To the Editor
I have recently written about missed opportunities for truth to be spoken to power and this sad story is about power being used to deny the value of truth.
In spite of an election promise to continue a social experiment to measure the value of establishing the benefits that a Basic Income can have when given to individuals in a community this experiment has been cancelled by the newly elected government before any results could be measured.
I recall that a much wider program based on “microloans” to mostly the women in communities started in Bangladesh in the 1970s and has resulted in the 2006 Nobel Peace Prize being awarded to its founder Muhammad Yunus.
He set up village banks (grameen banks in local language) which charged what sounds like a high rate of interest of about 20 per cent p.a. But some 96 per cent of loans were paid back.

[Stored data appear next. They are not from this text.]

(* ===== verification/Prelude.v ===== *)
(** * GW_F411: a verified model of the gateway firmware

    The program is the firmware of a radio gateway.  Motor valves (main units), door
    units and water sensors talk to it by 433 MHz radio; a WiFi module on a serial line
    connects it to a cloud; two buttons, leds and a buzzer are its panel.  It
    runs on RT-Thread on an STM32F411.  This development models the firmware's own
    code ([src/applications], [src/radio], [src/wifi], [src/storage], [src/ota], and
    of the packages the partition layer [fal], the key-value store [EasyFlash],
    [button], [agile_led] and the thread watch [syswatch], and of RT-Thread the ymodem
    receiver); the operating system, the HAL and the chips are seen through what they
    document.

    ** How code becomes definitions

    C code that changes state is a function in the monad [M S A] of Prelude
    ([S -> option (A * S)]): [None] is an access outside an object, a null pointer
    or fuel that ran out, so [f s = Some _] says that [f] ends and does nothing
    undefined.  Integers are [Z] and wrap where the C type does ([u8], [u16],
    [u32], [s8], [s16], [s32]).  Arrays are lists, read and written by [aget] and
    [aset], [None] out of range.  Global variables are records.  [wp m Q s] says
    that [m] from [s] ends with [Q]; its rules are in the hint database of
    Prelude and every proof about a handler goes through them.  Loops that are
    not structural have fuel: [PARSE_FUEL], [SERVICE_FUEL], [ISSUED_FUEL] are
    bounds on the bytes of a buffer each iteration consumes, [SECTOR_FUEL] the bytes
    of a sector of the store, [SECTORS_FUEL] its two sectors, [WALK_FUEL] more than
    the steps of a turn over six leds, [FIRST_FUEL] a read that fills the
    first packet or outlasts its 100 ms; the theorems state
    that a result is produced, so that the fuel was enough.  Where the bound
    depends on the environment (the chip, the other threads) the fuel is a
    variable and the theorem says how much is needed.

    ** The parts

    - Prelude, CStr: arithmetic, the monad, the rules; [my_memcpy] and the other
      helpers of [mcu_api.c], [sprintf], [atol], [sscanf] as the code uses them.
    - McuTx, McuRx: the serial line ([system.c], [mcu_api.c]).  Frames and data
      point uploads out; the receive ring, filled by the interrupt and read by
      the thread, and the scanner [wifi_uart_service].  [parse] is the grammar of
      the line; [service_interleaving] refines it for every interleaving, in terms of
      the bytes the ring keeps; [service_total] says which calls return.
    - Json, JsonParse, Cloud: [cJSON.c] and the messages made with it.
    - Flashwork: [flashwork.c], the device table and its copy in the store (the
      class [Env]).  [bindings] abstracts the table to a finite map from ids to
      the device each is bound to; [table_ok] is its well-formedness, [synced]
      says that the store holds the same.
    - RadioQueue: [Radio_Encoder.c], the queue of packets and the thread that
      sends them.
    - Led: [led.c] as the calls it makes.  Agile: [agile_led.c], the objects of the
      leds, the list of those that run, the turn of the thread that plays patterns;
      AgileSpec: a turn as a sequence of [beat]s; AgilePlay: what a pin shows.
    - Syswatch: [syswatch.c], the hook of the scheduler and the state machine that runs
      once a second, over the objects of the threads.  SyswatchSpec: the invariant;
      SyswatchRun: the phases of a run; SyswatchPlay: [watch_safe], [healthy_untouched],
      [hog_stopped], [stopped_restarted].
    - World: the state the threads share, as one record with a lens ([Lens]) for
      each part, so that a part's operation is used in the whole by [on].
    - WifiApi, WifiSpec, Register: [wifi-api.c], its effect on the map and the
      messages it sends.
    - Decoder: [Radio_Decoder.c], the packets of the devices.
    - Heart: [heart.c], polling the main units.
    - Link: resetting the module, the state of the connection, the factory test.
    - Button, Debounce: [device.c] and [key.c], presses, gestures and their effects;
      the button package, from the levels of the pins to presses.
    - Storage: [fal_partition.c] and the two ports, over chips that are a class.
    - EfEnv: the store EasyFlash, [ef_env.c] with both caches, the check sum of
      [ef_utils.c], [easyflash.c].  Its theory goes from the bytes up: EfFlash (the
      class [FlashDoc]: a chip with the contents it goes through on the way; EfChip is
      one), EfLayout (a sector as a list of records), EfRead, EfStore, EfCache,
      EfFind (reading follows the list), EfOps, EfAlloc, EfCreate, EfMove (changing
      it), EfTorn (records cut off by a loss of power), EfLog, EfState (the map a log
      stands for; [recoverable] layouts), EfGc, EfGather, EfCollect (the
      collection), EfIdle, EfSet, EfUse, EfApi (the calls on a store at rest), EfRecover,
      EfBoot, EfStart, EfFresh (starting), EfSession (the specification over
      finite maps), EfSafe (its theorems), EfCrc.  Saved: the device table on it.
    - Ota: [wifi_ota.c] and the callbacks of [ymodem_ota.c], the download of new firmware.
    - Ymodem: the receiving half of [ymodem.c] on a line whose bytes arrive in time;
      YmodemSpec: reading from it; YmodemRecv: a whole transfer; YmodemTotal: any
      line.  Console: the command [ymodem_ota].
    - Protocol, ProtoSpec, Update, ProtoSafe: the dispatcher [data_handle], the
      handlers of [protocol.c], what each command does, a whole update session,
      and which commands are safe.
    - Safe: [world_ok], the invariant of [World], and that each operation keeps
      it; [safe] is the predicate used by Decoder, Heart, Link, ProtoSafe, System.
    - Ax5043, RadioChip, Radio433, RadioStart: the driver of the radio chip
      ([Radio_Drv.c], [Radio_Common.c]), the thread that serves its interrupts and
      its start ([Radio_433.c]).  The chip is the class [ChipDoc]: registers that
      hold what is written, power modes, a FIFO in each direction; RadioChip is
      a concrete chip that satisfies it.
    - System: [main.c]; the threads, timers and interrupts as events of one
      transition system, [reachable] states, [gateway_ok], the invariant.

    ** What is shown

    - Of the whole program: every reachable state is good, and from it every
      admissible event ends ([gateway_invariant]); a power failure or a removal
      from the account leads back to a start with the right devices
      ([power_cycle_restores], [account_removal_restarts]).
    - Messages in: bytes to frames ([service_interleaving], [service_total],
      [frame_loopback], [ring_is_fifo]), frames to effects ([command_safe],
      [control_issued], [device_list_recorded], [heart_query_answered],
      [delete_command], [module_update]), packets to effects ([packet_safe],
      [foreign_packet_ignored], [device_registered], [warning_reported]).
    - The store: its calls, starts and returns to the defaults are those of a finite
      map ([session_refines]); a loss of power after any byte of a write or any
      block of an erasure leaves the variables of before or behind some call, and the
      next start ends ([power_cut_safe]); the collection of deleted records loses
      nothing ([collection_keeps]); the check sum is CRC-32 ([crc32_bitwise_eq]); the
      device table comes back ([table_survives]).
    - The panel: whatever is asked of the leds, every call and turn of their
      driver ends ([panel_safe]), the leds are in the state asked for last
      ([calls_shown]), a led shows its pattern and no more loops than asked for
      ([led_plays]), and all of them when turns come ([led_ends]).
    - The thread watch: it fails no assertion and reads no freed object but the type
      of a thread it stopped ([watch_safe]), leaves a system alone
      whose idle thread runs within a minute ([healthy_untouched]), stops a thread that
      keeps the processor ([hog_stopped]) and starts it anew ([stopped_restarted]).
    - The table: lookups, insertion, removal refine operations on the map
      ([lookups_refine], [add_device_refines], [main_unbind_removes],
      [set_heart_reports], [restart_restores]).
    - The radio: what is queued is sent in order ([radio_queue_fifo],
      [radio_queue_drains]), what is sent is framed and understood ([radio_link],
      [radio_send_understood]), whatever is heard is survived ([reception_safe]),
      and the chip ends up listening after a start ([radio_starts]) and after each
      transmission ([sending_ends]).
    - The flash: partitions do not disturb each other ([partition_isolates],
      [download_isolated]), erasing covers its range but for what an unaligned start
      leaves ([sector_erase_covers]), the
      downloads assemble the image ([download_assembles],
      [console_download_assembles]); an update from the console, from the bytes on
      the line to the image ([console_update]); the ymodem receiver ends on any
      line ([receiver_total]).
    - Timing: silent units, retries, gestures ([silent_unit_goes_offline],
      [heart_cycle_ends], [reset_retries], [button_reports],
      [gestures_recognised], [holding_makes_gesture]).
    - JSON: [parse_printed].
    - Where the code goes wrong, a lemma next to the component shows it
      ([length_field_overrun], [ring_overrun_loses_all], [open_brace_overruns],
      [other_points], [issued_length_hangs], [long_list_overruns],
      [oversized_chunk_overruns], [last_row_unwritten], [repeated_block_doubles],
      [unterminated_header_overruns], ...); the hypotheses of
      the safety theorems ([acceptable], [admissible], [short_packet], [lone_feed]) leave out
      these inputs and no others that were found.

    ** Not modelled

    - Preemption inside a handler: an event of System is atomic.  McuRx is the
      exception, where bytes arrive between calls, and [preempted_reset_loses]
      shows the one place where it was found to matter.
    - Of EasyFlash: [ef_print_env], which only prints, [ef_log.c], [ef_iap.c], the two
      legacy stores, and other write granularities, which are not configured.  The
      theorems ask that names and values are text, that no name is taken for another
      by the cache ([clash_free]), and that what is set fits with the bytes torn
      records have cost ([J]).  [power_cut_safe] cuts a run of calls that begins at rest;
      a second loss of power during the start that follows is not covered.
    - Of [agile_led]: [agile_led_toggle], which is not called.  [led_plays] is about
      a led whose pin no other running led has ([alone]); the buzzer's two handles
      share theirs.
    - The sending half of [ymodem.c], which is not called.  [console_update] and
      [receiver_total] are about lines that end before the tick counter wraps.
    - Of [syswatch]: the modes 0 and 1, which are not configured.  The kernel under it is
      the threads' objects with their type, state and priority; [watch_safe] leaves out a
      static thread that ends by itself while it is the suspect
      ([ended_suspect_asserts]).  The watch reads the type word of threads it stopped,
      be they freed or not; the reads are recorded ([freed_reads]), [watch_safe] says
      that there are no others, and assumes that such a word does not read as static.
    - HAL and the rest of RT-Thread: third-party code.  A semaphore is its count, a timer is
      whether it runs, a delay is the end of an event.
    - Log output, except where an argument of a log macro has an effect
      ([heart.c], [device.c]); the configured build evaluates it.
    - The watchdog, the power pin and the setup of buses, pins and threads.
    - The start into the factory test and, in System, the gesture of the factory
      reset: after it the store and the table in memory differ until the module
      answers, which the invariant excludes on purpose.
    - System and Radio433 meet in [rf433_rx_callback]: a packet is an event of
      System with the arguments [received_packet] passes. *)

From stdpp Require Export base tactics numbers list list_numbers option gmap.
From Stdlib Require Export ZArith Lia.


Declare Scope gw_scope.
Delimit Scope gw_scope with gw.
#[global] Open Scope Z_scope.
#[global] Open Scope gw_scope.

In Ontario government money was provided directly to individuals and families inevitably with much paperwork. However the important thing is that both systems of payment would lead to the money being spent on locally based services.

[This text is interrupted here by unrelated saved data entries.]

Definition frame (ty ver : Z) (payload : list Z) : list Z :=
  frame_body ty ver payload ++ [sum8 (frame_body ty ver payload)].

Lemma zlen_frame_body ty ver p : zlen (frame_body ty ver p) = 6 + zlen p.
Proof. unfold frame_body; rewrite zlen_app. reflexivity. Qed.

Lemma zlen_frame ty ver p : zlen (frame ty ver p) = 7 + zlen p.
Proof. unfold frame; rewrite zlen_app, zlen_frame_body, zlen_cons, zlen_nil. lia. Qed.

(** The buffer is in place and holds [p] as the data of the frame being built. *)
Definition filled (p : list Z) (s : Tx) : Prop :=
  zlen (tx_buf s) = BUFSZ /\ slice (tx_buf s) DATA_START (zlen p) = p.

(** [s'] is [s] after [bs] was sent. *)
Definition sent (bs : list Z) (s s' : Tx) : Prop :=
  zlen (tx_buf s') = BUFSZ /\ uart_out s' = uart_out s ++ bs
  /\ stop_update_flag s' = stop_update_flag s.

Definition tx_ok (s : Tx) : Prop := zlen (tx_buf s) = BUFSZ.

Lemma filled_nil s : tx_ok s -> filled [] s.
Proof. done. Qed.

(** *** Building the data *)

Lemma slice_insert_app {A} (l p : list A) (i : Z) x :
  0 <= i -> i + zlen p < zlen l -> slice l i (zlen p) = p ->
  slice (<[Z.to_nat (i + zlen p) := x]> l) i (zlen (p ++ [x])) = p ++ [x].
Proof.
  intros Hi Hl Hp. unfold slice in *. unfold zlen in *. rewrite Nat2Z.id in *.
  rewrite length_app; simpl.
  rewrite drop_insert_ge by lia.
  replace (Z.to_nat (i + Z.of_nat (length p)) - Z.to_nat i)%nat with (length p) by lia.
  rewrite Nat.add_1_r.
  set (d := drop (Z.to_nat i) l) in *.
  assert (Hd : (length p < length d)%nat) by (unfold d; rewrite length_drop; lia).
  rewrite (take_S_r _ _ x) by (by apply list_lookup_insert_eq).
  rewrite take_insert_ge by lia. by rewrite Hp.
Qed.

Lemma wp_set_byte p b (Q : Z -> Tx -> Prop) s :
  filled p s -> zlen p < 4096 ->
  (forall s', filled (p ++ [u8 b]) s' -> uart_out s' = uart_out s ->
     stop_update_flag s' = stop_update_flag s -> Q (zlen (p ++ [u8 b])) s') ->
  wp (set_wifi_uart_byte (zlen p) b) Q s.
Proof.
  intros [Hl Hp] Hn HQ. pose proof (zlen_nonneg p). unfold set_wifi_uart_byte.
  apply wp_bind, wp_wr; [rewrite Hl; unfold DATA_START, BUFSZ; lia|].
  apply wp_ret. rewrite u16_small by lia.
  replace (zlen p + 1) with (zlen (p ++ [u8 b])) by (rewrite zlen_app; done).
  apply HQ; [|done|done]. split; simpl; [by rewrite zlen_insert|].
  apply slice_insert_app; [done | rewrite Hl; unfold DATA_START, BUFSZ; lia | done].
Qed.

Lemma slice_blit_app (l p q : list Z) (i : Z) l' :
  0 <= i -> i + zlen p + zlen q <= zlen l -> slice l i (zlen p) = p ->
  blit l (i + zlen p) q (zlen q) = Some l' ->
  slice l' i (zlen (p ++ q)) = p ++ q.
Proof.
  intros Hi Hl Hp Hb. pose proof (zlen_nonneg p). pose proof (zlen_nonneg q).
  rewrite blit_ok in Hb by lia. injection Hb as <-.
  unfold slice, zlen in *. rewrite !Nat2Z.id in *.
  set (d := drop (Z.to_nat i) l) in *.
  assert (E : take (Z.to_nat (i + Z.of_nat (length p))) l = take (Z.to_nat i) l ++ p).
  { rewrite <- Hp at 2. unfold d. rewrite take_take_drop. f_equal. lia. }
  rewrite E, (take_ge q) by lia.
  rewrite <- app_assoc, drop_app_length'.
  2: { rewrite length_take. lia. }
  rewrite app_assoc. by rewrite take_app_length.
Qed.
(** The loop [while(num) { if(p) return num; num--; } return 0;] over the table
    from index [n] down to 1. *)
Fixpoint search (p : Slot -> bool) (l : list Slot) (n : nat) : option Z :=
  match n with
  | O => Some 0
  | S k => match l !! n with
           | Some s => if p s then Some (Z.of_nat n) else search p l k
           | None => None
           end
  end.

Section Operations.
Context {E : Type} `{Env E}.

Abbreviation FM := (M (Flash E)).

Definition on_dev {A} (m : M Device_Info A) : FM A :=
  zoom Global_Device (fun d f => mkFlash d (env f)) m.

(** [Global_Device.<field>[i]] and its assignment. *)
Definition slot_at (i : Z) : FM Slot := on_dev (rd slots i).
Definition set_slot (i : Z) (f : Slot -> Slot) : FM unit :=
  do s <- slot_at i; on_dev (wr slots set_slots i (f s)).
Definition find (p : Slot -> bool) : FM Z :=
  do d <- gets Global_Device; lift_opt (search p (slots d) (Z.to_nat (Num d))).

Definition ef_set_env (k v : list Z) : FM unit :=
  modify (fun f => mkFlash (Global_Device f) (env_set (env f) k v)).

(** [ef_get_env_blob] into the 64 byte buffer, then [atol]. *)
Definition read_value (e : E) (keybuf : list Z) : Z :=
  match env_get e keybuf with
  | Some v => if 0 <? u8 (Z.min 64 (zlen v)) then u32 (atol (take 64 v)) else 0
  | None => 0
  end.

Definition key_num (key : Z) : list Z := fmt_ld key.
Definition key_of (prefix : string) (key : Z) : list Z := str prefix ++ fmt_ld key.

Definition Flash_Get_Learn_Nums : FM Z := gets (fun f => read_value (env f) (str "Learn_Nums")).
Definition Flash_Get_Main_Nums : FM Z := gets (fun f => read_value (env f) (str "Main_Nums")).

Definition Flash_LearnNums_Change (value : Z) : FM unit :=
  ef_set_env (str "Learn_Nums") (fmt_ld value).
Definition Flash_MainNums_Change (value : Z) : FM unit :=
  ef_set_env (str "Main_Nums") (fmt_ld value).
Lemma says_slave main heart n s w (Q : unit -> World E -> Prop) :
  slots (Global_Device (w_flash w)) !! n = Some s -> tx_ok (w_tx w) ->
  (forall t, emits (slave_msgs main heart s) (w_tx w) t -> Q tt (set_tx t w)) ->
  wp (Set_Slave_Heart_body main heart (Z.of_nat n)) Q w.
Proof.
  intros Hs Htx HQ. unfold Set_Slave_Heart_body. apply wp_bind.
  unfold dev_slot. apply wp_on, (wp_slot_at n s); [done|]. rewrite over_view.
  unfold slave_msgs in HQ. destruct (Bind_ID s =? main); [|by apply says_ret].
  destruct (negb (heart =? 0)); [|by apply says_down].
  destruct (negb (Heart s =? 0)); [by apply says_up | by apply says_ret].
Qed.

Lemma wp_slaves main heart n : forall w (Q : unit -> World E -> Prop),
  (n < length (slots (Global_Device (w_flash w))))%nat -> tx_ok (w_tx w) ->
  (forall t, emits (slaves_msgs main heart (slots (Global_Device (w_flash w))) n) (w_tx w) t ->
     Q tt (set_tx t w)) ->
  wp (loop_down n (Set_Slave_Heart_body main heart)) Q w.
Proof.
  induction n as [|n IH]; intros w Q Hn Htx HQ.
  - by apply says_ret.
  - cbn [loop_down slaves_msgs] in *.
    destruct (lookup_lt_is_Some_2 (slots (Global_Device (w_flash w))) (S n) ltac:(lia)) as [s Hs].
    rewrite Hs in HQ. apply wp_bind, (says_slave _ _ _ s); [done | done|]. intros t Ht.
    apply IH; [cbn; lia | apply Ht|]. intros t' Ht'. apply (HQ t'). by eapply emits_app.
Qed.

Lemma wp_Set_Slave_Heart main heart (Q : Z -> World E -> Prop) w :
  world_ok w ->
  (forall t, emits (slaves_msgs main heart (slots (Global_Device (w_flash w)))
                      (Z.to_nat (Num (Global_Device (w_flash w))))) (w_tx w) t ->
     Q 0 (set_tx t w)) ->
  wp (Set_Slave_Heart main heart) Q w.
Proof.
  intros [Htx [Ht _] _ _ _] HQ. unfold Set_Slave_Heart, dev_num.
  apply wp_bind, wp_gets, wp_bind, wp_slaves.
  - rewrite (table_length _ Ht). pose proof (table_num _ Ht). unfold MaxSupport in *. lia.
  - done.
  - intros t He. by apply wp_ret, HQ.
Qed.

(** The messages of [Flash_Set_Heart] for the device in slot [s]: none unless
    its state changes. *)
Definition heart_change_msgs (id heart : Z) (d : Device_Info) (s : Slot) : list msg :=
  if bool_decide ((heart = 0) <-> (Heart s = 0)) then []
  else slaves_msgs id (if heart =? 0 then 0 else 1) (slots d) (Z.to_nat (Num d)).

The local service provider would likely spend the same money on other locally based services. Thus a large fraction of the money spent would circulate perhaps even several times within the community with the expectation that general poverty would be diminished or overcome. In time the children of the community shoemaker would no longer go barefoot.
Unfortunately the work done by a sizable team of people planning and participating in the experiment has been trampled on and discarded and we will not know whether this process could be useful in eliminating poverty. We should remember that an all-party supported motion to eliminate child poverty was passed in the Canadian Parliament in 1989 and we are still a long way from achieving its aim.